Transformers: More than Meets the Eye

Links

Transformers & Attention

Building GPTs

LLMs

Healthcare AI

Prompt Engineering Guides

Where to Play Around

From Neural Networks to Transformers

The Scale-Up Era (2018–)

Transformer Architecture

The Problem: Processing Everything at Once

Transformers process the full sequence in parallel, but that creates a new problem: how does any token know about any other token? The answer is attention.

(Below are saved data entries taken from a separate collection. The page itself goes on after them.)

(* ===== verification/Sha256.v ===== *)
(** SHA-256 (Go's crypto/sha256) and hexadecimal (encoding/hex), executable.

    The repository hashes with the standard library: audit events
    (api/internal/audit/hash.go), deterministic identifiers
    (api/internal/execution/id.go, [stableID] of
    api/internal/ingestion/service.go) and advisory-lock keys
    ([GetAdvisoryLockKey]).  The compression function below follows FIPS 180-4
    on 32-bit words kept in [Z]; the two FIPS test vectors are checked by
    computation, and no proof relies on anything but the digest length. *)
From S2P Require Import Prelude.
Local Open Scope Z_scope.

Module Sha256.
Definition w32 (x : Z) : Z := Z.land x 4294967295.
Definition rotr (n x : Z) : Z := Z.lor (Z.shiftr x n) (w32 (Z.shiftl x (32 - n))).

(** The constants are the leading 32 fraction bits of square and cube roots of
    the first primes; they are computed from that definition. *)
Definition is_prime (n : Z) : bool :=
  forallb (fun d => negb (n mod Z.of_nat d =? 0)) (seq 2 (Z.to_nat n - 2)).
Definition primes (bound : nat) : list Z := List.filter is_prime (map Z.of_nat (seq 2 bound)).
(** The integer [k]-th root of [n], bit by bit from bit [b - 1] down. *)
Fixpoint iroot (k n : Z) (b : nat) (r : Z) : Z :=
  match b with
  | O => r
  | S b => let r' := r + 2 ^ Z.of_nat b in iroot k n b (if r' ^ k <=? n then r' else r)
  end.
Definition root_bits (k p : Z) : Z := w32 (iroot k (p * 2 ^ (32 * k)) 36 0).

Definition K256 : list Z := Eval vm_compute in map (root_bits 3) (primes 310).

Definition ssig0 x := Z.lxor (Z.lxor (rotr 7 x) (rotr 18 x)) (Z.shiftr x 3).
Definition ssig1 x := Z.lxor (Z.lxor (rotr 17 x) (rotr 19 x)) (Z.shiftr x 10).
Definition bsig0 x := Z.lxor (Z.lxor (rotr 2 x) (rotr 13 x)) (rotr 22 x).
Definition bsig1 x := Z.lxor (Z.lxor (rotr 6 x) (rotr 11 x)) (rotr 25 x).
Definition ch x y z := Z.lxor (Z.land x y) (Z.land (Z.lxor x 4294967295) z).
Definition maj x y z := Z.lxor (Z.lxor (Z.land x y) (Z.land x z)) (Z.land y z).

Definition word_be (l : list Z) : Z := fold_left (fun acc b => acc * 256 + b) l 0.

Fixpoint chunks {A} (fuel n : nat) (l : list A) : list (list A) :=
  match fuel with
  | O => []
  | S f => match l with [] => [] | _ => take n l :: chunks f n (drop n l) end
  end.

(** The message schedule, most recent word first. *)
Fixpoint extend (fuel : nat) (rev_w : list Z) : list Z :=
  match fuel with
  | O => rev_w
  | S f =>
      extend f (w32 (ssig1 (nth 1 rev_w 0) + nth 6 rev_w 0 + ssig0 (nth 14 rev_w 0)
                     + nth 15 rev_w 0) :: rev_w)
  end.

Record state := St { ra : Z; rb : Z; rc : Z; rd : Z; re : Z; rf : Z; rg : Z; rh : Z }.

Definition round (s : state) (kw : Z * Z) : state :=
  let '(St a b c d e f g h) := s in
  let t1 := w32 (h + bsig1 e + ch e f g + fst kw + snd kw) in
  let t2 := w32 (bsig0 a + maj a b c) in
  St (w32 (t1 + t2)) a b c (w32 (d + t1)) e f g.

Definition compress (s : state) (block : list Z) : state :=
  let w := rev (extend 48 (rev (map word_be (chunks 16 4 block)))) in
  let '(St a b c d e f g h) := fold_left round (combine K256 w) s in
  St (w32 (ra s + a)) (w32 (rb s + b)) (w32 (rc s + c)) (w32 (rd s + d))
     (w32 (re s + e)) (w32 (rf s + f)) (w32 (rg s + g)) (w32 (rh s + h)).

Definition H0 : state :=
  Eval vm_compute in
    match map (root_bits 2) (primes 18) with
    | [a; b; c; d; e; f; g; h] => St a b c d e f g h
    | _ => St 0 0 0 0 0 0 0 0
    end.

Fixpoint be_bytes (n : nat) (x : Z) : list Z :=
  match n with O => [] | S k => be_bytes k (Z.shiftr x 8) ++ [Z.land x 255] end.

Definition pad (m : list Z) : list Z :=
  let l := Z.of_nat (length m) in
  m ++ 128 :: repeat 0 (Z.to_nat ((55 - l) mod 64)) ++ be_bytes 8 (l * 8).

(** [sha256.Sum256]. *)
Definition Sum256 (s : string) : list Z :=
  let p := pad (str_bytes s) in
  let '(St a b c d e f g h) := fold_left compress (chunks (length p) 64 p) H0 in
  be_bytes 4 a ++ be_bytes 4 b ++ be_bytes 4 c ++ be_bytes 4 d
    ++ be_bytes 4 e ++ be_bytes 4 f ++ be_bytes 4 g ++ be_bytes 4 h.
End Sha256.
Import Sha256.

Lemma be_bytes_length n x : length (be_bytes n x) = n.
Proof. revert x. induction n as [|n IH]; intros x; cbn; [done|]. rw length_app IH. cbn. lia. Qed.

Lemma be_bytes_range n x : Forall (fun b => 0 <= b < 256) (be_bytes n x).
Proof.
  revert x. induction n as [|n IH]; intros x; cbn; [constructor|].
  apply Forall_app. split; [done|]. constructor; [|constructor].
  change 255 with (Z.ones 8). rw Z.land_ones; [|lia]. apply Z.mod_pos_bound. lia.
Qed.

Lemma Sum256_length s : length (Sum256 s) = 32%nat.
Proof.
  unfold Sum256. cbv zeta. destruct (fold_left compress _ _).
  done.
Qed.

Lemma Sum256_range s : Forall (fun b => 0 <= b < 256) (Sum256 s).
Proof.
  unfold Sum256. cbv zeta. destruct (fold_left compress _ _).
  repeat (apply Forall_app; split; [apply be_bytes_range|]). apply be_bytes_range.
Qed.

(** * Hexadecimal: [hex.EncodeToString] and the [%x] verb *)

Definition hex_digit (d : Z) : Ascii.ascii :=
  byte_chr (if d <? 10 then 48 + d else 87 + d).

Fixpoint hex_encode (l : list Z) : string :=
  match l with
  | [] => ""
  | b :: l => String (hex_digit (Z.shiftr b 4)) (String (hex_digit (Z.land b 15)) (hex_encode l))
  end.

Lemma hex_digit_inj c d : 0 <= c < 16 -> 0 <= d < 16 -> hex_digit c = hex_digit d -> c = d.
Proof.
  intros Hc Hd H%(f_equal byte_val). unfold hex_digit in H.
  rw !byte_val_chr in H; repeat case_match; lia.
Qed.

Lemma nibbles_inj a b :
  0 <= a < 256 -> 0 <= b < 256 ->
  Z.shiftr a 4 = Z.shiftr b 4 -> Z.land a 15 = Z.land b 15 -> a = b.
Proof.
  intros Ha Hb. rw !Z.shiftr_div_pow2; [|lia..].
  change 15 with (Z.ones 4). rw !Z.land_ones; [|lia..].
  change (2 ^ 4) with 16. intros H1 H2.
  pose proof (Z.div_mod a 16 ltac:(lia)). pose proof (Z.div_mod b 16 ltac:(lia)). lia.
Qed.

Lemma hex_encode_inj l l' :
  Forall (fun b => 0 <= b < 256) l -> Forall (fun b => 0 <= b < 256) l' ->
  hex_encode l = hex_encode l' -> l = l'.
Proof.
  intros Hl. revert l'. induction Hl as [|a l Ha Hl IH]; intros [|b l'] Hl'; try done.
  apply Forall_cons in Hl' as [Hb Hl'].
  cbn. intros [= H1 H2 H3]. f_equal; [|by apply IH].
  assert (Hs : forall z, 0 <= z < 256 -> 0 <= Z.shiftr z 4 < 16).
  { intros z Hz. rw Z.shiftr_div_pow2; [|lia]. change (2^4) with 16.
    split; [apply Z.div_pos|apply Z.div_lt_upper_bound]; lia. }
  assert (Ht : forall z, 0 <= Z.land z 15 < 16).
  { intros z. change 15 with (Z.ones 4). rw Z.land_ones; [|lia].
    apply Z.mod_pos_bound. lia. }
  apply nibbles_inj; [done|done| |]; apply hex_digit_inj; auto.
Qed.

Lemma hex_encode_length l : String.length (hex_encode l) = (2 * length l)%nat.
Proof. induction l as [|b l IH]; cbn; [done|]. rw IH. lia. Qed.

(** FIPS 180-4 test vectors. *)
Example Sum256_abc :
  hex_encode (Sum256 "abc")
  = "ba7816bf8f01cfea414140de5dae2223b00361a396177a9cb410ff61f20015ad".
Proof. vm_compute. reflexivity. Qed.

Example Sum256_two_blocks :
  hex_encode (Sum256 "abcdbcdecdefdefgefghfghighijhijkijkljklmklmnlmnomnopnopq")
  = "248d6a61d20638b8e5c026930c3e6039a33ce45964ff2167f6ecedd419db06c1".
Proof. vm_compute. reflexivity. Qed.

The original transformer uses an encoder-decoder structure:

Modern LLMs have largely converged on a decoder-only design. It turns out you don’t need a separate “understanding” step. Instead of encode-then-decode, concatenate everything: context, question, partial answer. Then train a single decoder stack to predict the next token.

Self-Attention: Letting Tokens Talk

These ambiguities are trivial(ish) for humans but require the model to weigh every token’s relationship to every other token simultaneously. Self-attention does exactly that — each token computes how much it should attend to every other token, resolving these references in a single step.

How It Works: Query, Key, Value

For each token, the model creates three vectors from learned weight matrices:

For a 3-token input — “cat,” “sat,” “mat” — each embedding is multiplied by learned weight matrices $W_Q$, $W_K$, $W_V$ to produce Q, K, V vectors. From the perspective of “cat”:

  1. Score: Compute the dot product of $Q_\text{cat}$ against every token’s Key:
    • $Q_\text{cat} \cdot K_\text{cat} = 112$, $Q_\text{cat} \cdot K_\text{sat} = 96$, $Q_\text{cat} \cdot K_\text{mat} = 78$
  2. Scale: Divide by $\sqrt{d_k} = \sqrt{4} = 2$: scores become $56, 48, 39$
  3. Softmax (convert scores to probabilities summing to 1): $[0.73, 0.22, 0.05]$ — “cat” attends mostly to itself and somewhat to “sat”
  4. Weighted sum: $0.73 \cdot V_\text{cat} + 0.22 \cdot V_\text{sat} + 0.05 \cdot V_\text{mat}$ — a new representation of “cat” that blends information from the whole sequence

Repeat for every token. That’s self-attention.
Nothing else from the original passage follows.